Institute of Clinical Medicine, Faculty of Medicine, University of Oslo, Oslo, Norway.
Department of Research, Norwegian Air Ambulance Foundation, Norway.
Eur Stroke J. 2024 Dec;9(4):1016-1024. doi: 10.1177/23969873241252564. Epub 2024 May 16.
The optimal pathway for ultra-early diagnostics and treatment in patients with acute stroke remains uncertain. The aim of this study was to investigate how three different methods of simulated, rural prehospital computed tomography (CT) affected the time to prehospital treatment decision in acute stroke.
In this pragmatic, simulation, pilot study of prehospital CT we investigated a conventional ambulance with transport to a standard care rural stationary CT machine managed by paramedics, a Mobile Stroke Unit (MSU), and a helicopter with a simulated CT machine. Each modality completed 20 real-life dispatches combined with simulation of predetermined animated patient cases with acute stroke symptoms and CT images. The primary endpoint of the study was the time from alarm to treatment decision.
Median time from alarm to the treatment decision differed significantly between the three groups ( = 0.0005), with 38 min for rural CT, 33 min for the MSU, and 30 min for the helicopter. There was no difference in time when comparing rural CT with MSU, nor when comparing the MSU with the helicopter. There was a difference in time to treatment decision between the rural CT and the helicopter ( < 0.0001). The helicopter had significantly lower estimated time from treatment decision to hospital ( = 0.001).
DISSCUSSION/CONCLUSION: Prehospital CT can be organized in several ways depending on geography, resources and need. Further research on paramedic run rural CT, MSU in rural areas, and helicopter CT is needed to find the optimal strategy.

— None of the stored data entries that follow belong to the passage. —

(* ===== verification/JsonFlatten.v ===== *)
(** * json.hpp: flatten and unflatten

    A value as the object of its primitive parts, each under the text of its pointer, and back. *)

From S2P Require Import Prelude Str Json JsonSpec JsonWf JsonOps JsonPointer JsonPatch.
From Stdlib Require Import Ascii.
From Stdlib Require String.

Local Open Scope string_scope.
Local Open Scope Z_scope.

Fixpoint flatten_into (reference_string : string) (value : json) (result : list (string * json)) {struct value} : list (string * json) :=
  match value with
  | JArray [] => obj_set result reference_string JNull
  | JArray items =>
      (fix go (items : list json) (i : nat) (result : list (string * json)) {struct items} : list (string * json) :=
         match items with
         | [] => result
         | v :: items => go items (S i) (flatten_into (index_path reference_string i) v result)
         end) items 0%nat result
  | JObject [] => obj_set result reference_string JNull
  | JObject fields =>
      (fix go (fields : list (string * json)) (result : list (string * json)) {struct fields} : list (string * json) :=
         match fields with
         | [] => result
         | (key, v) :: fields => go fields (flatten_into (key_path reference_string key) v result)
         end) fields result
  | _ => obj_set result reference_string value
  end.

Definition flatten (this : json) : json := JObject (flatten_into "" this []).

Fixpoint unflatten_loop (fields : list (string * json)) (result : json) : res json :=
  match fields with
  | [] => Ok result
  | (key, v) :: fields =>
      if negb (is_primitive v) then Throw (json_type_error 315)
      else ptr ← split key; result ← modify_and_create ptr (fun _ => Ok v) result; unflatten_loop fields result
  end.

Definition unflatten (this : json) : res json :=
  match this with JObject fields => unflatten_loop fields JNull | _ => Throw (json_type_error 314) end.

(** ** The leaves of a value *)

Definition under (token : string) (l : list (json_pointer * json)) : list (json_pointer * json) := map (fun '(p, v) => (token :: p, v)) l.

Definition item_token (i : nat) : string := to_string (Z.of_nat i).

Fixpoint leaves (j : json) : list (json_pointer * json) :=
  match j with
  | JArray [] | JObject [] => [([], JNull)]
  | JArray items =>
      (fix go (items : list json) (i : nat) : list (json_pointer * json) :=
         match items with [] => [] | v :: items => (under (item_token i) (leaves v) ++ go items (S i))%list end) items 0%nat
  | JObject fields =>
      (fix go (fields : list (string * json)) : list (json_pointer * json) :=
         match fields with [] => [] | (key, v) :: fields => (under key (leaves v) ++ go fields)%list end) fields
  | _ => [([], j)]
  end.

急性脑卒中患者的超早期诊断和治疗的最佳途径仍不确定。本研究旨在探讨三种不同的模拟农村院前 CT 方法如何影响急性脑卒中的院前治疗决策时间。
在这项关于院前 CT 的实用模拟试验研究中,我们研究了常规救护车,将患者转运至由护理人员管理的标准农村固定 CT 机、移动脑卒中单元(MSU)和配备模拟 CT 机的直升机。每种模式都完成了 20 次真实调度,并结合了急性脑卒中症状和 CT 图像的预定动画患者病例的模拟。本研究的主要终点是从报警到治疗决策的时间。
从报警到治疗决策的时间中位数在三组之间有显著差异( = 0.0005),农村 CT 为 38 分钟,MSU 为 33 分钟,直升机为 30 分钟。农村 CT 与 MSU 之间、MSU 与直升机之间的时间无差异。农村 CT 与直升机之间的治疗决策时间有差异( < 0.0001)。直升机从治疗决策到医院的估计时间明显更短( = 0.001)。
讨论/结论:根据地理位置、资源和需求,可采用多种方式组织院前 CT。需要进一步研究农村由护理人员运行的 CT、农村地区的 MSU 和直升机 CT,以找到最佳策略。